A look at the available water treatment methods.

A magnified look at silica.
In a water purification system, the treatment objective may include reducing silica concentration to permit increased cycles of concentration without scale. Although conventional coagulation and filtration is effective to remove most (if not all) colloidal silica, this usually is a small fraction of the total silica in natural water supplies. Conventional precipitation technologies are reasonably cost-efficient to achieve partial removal of silica. Drawbacks to precipitation are numerous. Precipitation of silica is a messy, time-consuming process and can be difficult to accomplish without upsets.

Where complete removal of silica is required, various combinations of reverse osmosis (RO) and/or ion exchange processes are used. The current state-of-the-art technology includes both multiple membrane and multiple ion exchange steps, and can produce reactive silica concentrations in the neighborhood of 0.1 ppb.

Chemical Precipitation

Silica almost never precipitates as SiO2. Silica scale almost always contains a divalent (or trivalent) cation. Although calcium silicate is quite insoluble, this compound does not form rapidly except at very high temperatures. Although aluminum salts can be used to precipitate silica, the consequences of leaving a substantial aluminum residual in the product water makes this process undesirable. The conventional method of precipitating silica has always been co-precipitation with magnesium.

Since silica becomes part of the magnesium precipitant, some means of adding already precipitated magnesium (magnesium oxide) or of precipitating magnesium in situ is used. In situ precipitation works much better than already precipitated magnesium, probably due to surface area of the precipitant and proximity to a silica molecule.

The addition of soluble magnesium salts (such as MgCl2) often is desirable due to an increase of total dissolved solids. Even though it is less effective, MgO is more often used. The advantage of MgO is that it adds little or no dissolved solid to the water.
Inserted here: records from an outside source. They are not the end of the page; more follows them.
(* ===== verification/NodeConf.v ===== *)
(** * The table of nodes: src/common/node_conf.c

    Node names and bitmaps of nodes are converted into each other with the host
    list code and a hash table of the names; the arrays [cr_node_num_cores] and
    [cr_node_cores_offset] place the cores of each node in a bitmap of all cores of
    the cluster.  The table itself is that of [NodeOrder], whose records hold the
    hardware here. *)

From S2P Require Import Prelude Bitstring BitstringFacts BitstringCount StepLayout Hostlist HostlistParse HostlistPrint HostlistFacts HostlistOps HostlistSeq HostlistText HostlistRead HostlistCoalesce HostlistOrder HostlistNames NodeOrder.

Local Open Scope Z_scope.
Local Open Scope slurm_scope.

(** What a node registered with, and what its configuration says ([config_ptr]). *)
Record hardware : Type := Hardware { hw_sockets : Z; hw_cores : Z; conf_sockets : Z; conf_cores : Z }.

Abbreviation node_table := (list (node_record hardware)).

Definition EINVAL : Z := 22.

(** ** Finding nodes *)

(** A hash table of src/common/xhash.c as the keys and items added to it, the last
    one first. *)
Definition xhash : Type := list (cstr * Z).

Definition xhash_add (h : xhash) (key : cstr) (item : Z) : xhash := (key, item) :: h.
Fixpoint xhash_get (h : xhash) (key : cstr) : option Z :=
  match h with [] => None | (k, item) :: h => if bool_decide (k = key) then Some item else xhash_get h key end.

(** Items are positions in the table of nodes; a vestigial record has no name. *)
Fixpoint rehash_from (i : Z) (table : node_table) (h : xhash) : xhash :=
  match table with
  | [] => h
  | node :: table => rehash_from (i + 1) table (match nr_name node with [] => h | name => xhash_add h name i end)
  end.
Definition rehash_node (table : node_table) : xhash := rehash_from 0 table [].

(** The sequential search. *)
Fixpoint search_from (i : Z) (table : node_table) (name : cstr) : option Z :=
  match table with [] => None | node :: table => if bool_decide (name = nr_name node) then Some i else search_from (i + 1) table name end.

(** "localhost". *)
Definition localhost : cstr := [108; 111; 99; 97; 108; 104; 111; 115; 116].

Section nodes.
Context (env : cluster_env) (fill : Z -> cstr) (fuel : nat).

(** The table and its hash table, [None] before [rehash_node] has been called.
    [slurm_conf_get_nodename] is the function of read_config.c that finds the name of
    the node with a host name. *)
Context (slurm_conf_get_nodename : cstr -> option cstr) (table : node_table) (node_hash_table : option xhash).

Definition node_record_count : Z := Z.of_nat (length table).

Definition _find_alias_node_record (name : cstr) : option Z :=
  match name with
  | [] => None
  | _ => alias ← slurm_conf_get_nodename name;
         match node_hash_table with Some h => xhash_get h alias | None => search_from 0 table alias end
  end.

(** The position of the record. *)
Definition _find_node_record (name : cstr) (test_alias : bool) : option Z :=
  let alias := if test_alias then _find_alias_node_record name else None in
  match name with
  | [] => None
  | _ =>
      match node_hash_table with
      | Some h =>
          match xhash_get h name with
          | Some node => Some node
          | None =>
              if (node_record_count =? 1) && bool_decide (nr_name <$> head table = Some localhost) then Some 0 else alias
          end
      | None => match search_from 0 table name with Some node => Some node | None => alias end
      end
  end.

Definition find_node_record (name : cstr) : option Z := _find_node_record name true.
Definition find_node_record_no_alias (name : cstr) : option Z := _find_node_record name false.

(** ** Bitmaps to names *)

Definition bitmap2hostlist (bitmap : option bitstr) : exec (option hostlist) :=
  match bitmap with
  | None => Ret None
  | Some bitmap =>
      first ← bit_ffs bitmap;
      if first =? -1 then Ret None else
      last ← bit_fls bitmap;
      hl ← for_while (fun _ => true) (fun i hl =>
        t ← bit_test bitmap i;
        if negb t then Ret hl else node ← aget table i; '(_, hl) ← hostlist_push_host env hl (nr_name node); Ret hl)
        (Z.to_nat (last - first + 1)) first hostlist_new;
      Ret (Some hl)
  end.

Definition bitmap2node_name_sortable (g : grid) (bitmap : option bitstr) (sort : bool) : exec (cstr * grid) :=
  hl ← bitmap2hostlist bitmap;
  match hl with
  | None => Ret ([], g)
  | Some hl =>
      hl ← (if sort then hostlist_sort fuel hl else Ret hl);
      hostlist_ranged_string_xmalloc fill env g hl
  end.

Definition bitmap2node_name (g : grid) (bitmap : option bitstr) : exec (cstr * grid) :=
  bitmap2node_name_sortable g bitmap true.

(** ** Names to bitmaps *)

(** One name: the bitmap, and whether there is no such node. *)
Definition set_node (best_effort : bool) (my_bitmap : bitstr) (rc : Z) (name : cstr) : exec (bitstr * Z) :=
  match _find_node_record name best_effort with
  | Some node => my_bitmap ← bit_set my_bitmap node; Ret (my_bitmap, rc)
  | None => Ret (my_bitmap, if best_effort then rc else EINVAL)
  end.

Definition node_name2bitmap (node_names : option cstr) (best_effort : bool) : exec (bitstr * Z) :=
  my_bitmap ← bit_alloc node_record_count;
  match node_names with
  | None => Ret (my_bitmap, SLURM_SUCCESS)
  | Some node_names =>
      host_list ← hostlist_create env fuel node_names;
      match host_list with
      | None => Ret (my_bitmap, if best_effort then SLURM_SUCCESS else EINVAL)
      | Some host_list =>
          loop (S (Z.to_nat (hl_nhosts host_list))) (fun '(host_list, my_bitmap, rc) =>
            '(this_node_name, host_list) ← hostlist_shift env host_list;
            match this_node_name with
            | None => Ret (inr (my_bitmap, rc))
            | Some name => '(my_bitmap, rc) ← set_node best_effort my_bitmap rc name; Ret (inl (host_list, my_bitmap, rc))
            end) (host_list, my_bitmap, SLURM_SUCCESS)
      end
  end.

(** The bitmap, the error code and the list, whose iterator has come and gone. *)
Definition hostlist2bitmap (hl : hostlist) (best_effort : bool) : exec (bitstr * Z * hostlist) :=
  my_bitmap ← bit_alloc node_record_count;
  '(hi, hl) ← hostlist_iterator_create hl;
  '(my_bitmap, rc, hl) ← loop (S (Z.to_nat (hl_nhosts hl))) (fun '(hl, my_bitmap, rc) =>
    '(name, hl) ← hostlist_next env hl hi;
    match name with
    | None => Ret (inr (my_bitmap, rc, hl))
    | Some name => '(my_bitmap, rc) ← set_node best_effort my_bitmap rc name; Ret (inl (hl, my_bitmap, rc))
    end) (hl, my_bitmap, SLURM_SUCCESS);
  hl ← hostlist_iterator_destroy hl hi;
  Ret (my_bitmap, rc, hl).
End nodes.

(** ** Cores of the cluster *)

(** The sockets of a node and the cores of each. *)
Definition node_size (fast_schedule : bool) (hw : hardware) : Z * Z :=
  if fast_schedule then (conf_sockets hw, conf_cores hw) else (hw_sockets hw, hw_cores hw).

(** [cr_node_num_cores] and [cr_node_cores_offset], the latter with an extra element. *)
Definition cr_init_global_core_data (table : node_table) (fast_schedule : bool) : exec (list Z * list Z) :=
  let node_cnt := Z.of_nat (length table) in
  '(num_cores, offset) ← for_while (fun _ => true) (fun n '(num_cores, offset) =>
    node ← aget table n;
    let '(sockets, cores) := node_size fast_schedule (nr_other node) in
    num_cores ← aset num_cores n (u16 (cores * sockets));
    off ← (if 0 <? n then o ← aget offset (n - 1); c ← aget num_cores (n - 1); Ret (u32 (o + c)) else Ret 0);
    offset ← aset offset n off;
    Ret (num_cores, offset)) (length table) 0 (replicate (length table) 0, replicate (S (length table)) 0);
  o ← aget offset (node_cnt - 1); c ← aget num_cores (node_cnt - 1);
  offset ← aset offset node_cnt (u32 (o + c));
  Ret (num_cores, offset).

Definition cr_get_coremap_offset (cr_node_cores_offset : option (list Z)) (node_index : Z) : exec Z :=
  match cr_node_cores_offset with None => Fault | Some offset => aget offset node_index end.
Temperature and pH also have important effects on silica removal by precipitation. The precipitation mechanism occurs faster and more completely at high temperatures. The pH must be high enough to cause magnesium to precipitate but not so high as to make the precipitant resoluble.

Reverse Osmosis Systems

RO systems also can be used to reduce silica concentration. Although cellulose acetate and early thin-film composite materials only provided moderate silica rejection, newer materials reject silica quite well. The mechanism of removal probably is by hyper-filtration, but also is related to degree of ionization since silica is more completely removed at a high pH. Since silica is concentrated by the membrane in the reject stream, silica solubility can be an important consideration. RO systems currently are unable to achieve as complete removal of reactive silica as ion exchange, but are far better at removing various forms of non-reactive silica.

E Cells

E Cells are electrodialysis stacks where the water-flow channels are filled with ion exchange resin. The mechanism of removal probably is that the resin first exchanges for various ions (including silica), slowing them down, and then allowing them to be pulled through the membranes. Since silica is weakly ionized, a higher current density is needed for a high percentage of silica removal. The E Cell process currently is more expensive than RO for bulk removal of ions and suffers the same inability as ion exchange to remove non-reactive silica. However, it is competitive with RO and ion exchange technology for polishing and offers a perceived advantage over ion exchange, in that its use does not involve handling of strong mineral acids and bases. Still, the lowest silica residuals currently achievable are produced by ion exchange resins.

Ion Exchange Technology

All strongly basic ion exchange resins have the ability to split salts. This means that they can remove weakly ionized species such as carbon dioxide and silica. Although hydroxides form strong base anion resins, preference for silica is much lower than for sulfates and chlorides; it is significantly greater than for hydroxide. There is pretty good evidence that only when in the hydroxide form, does strong base anion resin exhibit any preference for silica. When in the hydroxide form, preference for silica and for alkalinity are similar (at least we know that silica break generally occurs at about the same percentage exhaustion as alkalinity break). In the chloride form, or any other salt form, strong base anion resin has zero preference for silica (probably because silica is nonionized at typical raw water pH), although it still can be used for alkalinity removal.

This suggests that silica is not exchanged in the same way as other anions.

Desilicizers

An anion desilicizer is a “poor man's” demineralizer, consisting of a strong cation exchanger in the sodium form (a water softener), followed by a strong base anion exchanger in the hydroxide form. Thank goodness there are not too many of these critters around anymore. They have most of the disadvantages of a demineralizer and few of the advantages. However, they do remove silica along with the other anions.

Over the years, more than one engineer has wondered if it might be possible to operate a desilicizer at a real small caustic dose (or perhaps brine plus caustic) and use the anion resin as a dealkalizer while still removing some silica. This would avoid the excess causticity created by the complete anion exchange for hydroxides. This was tried and the results were quite interesting. As long as the resin had enough hydroxide exchange sites to remove all the anions, silica was well removed. As soon as the hydroxide sites were depleted, the resin dumped the silica. By the time the hydroxide concentration was substantially reduced in the product water, all the silica had dumped. There was no net removal.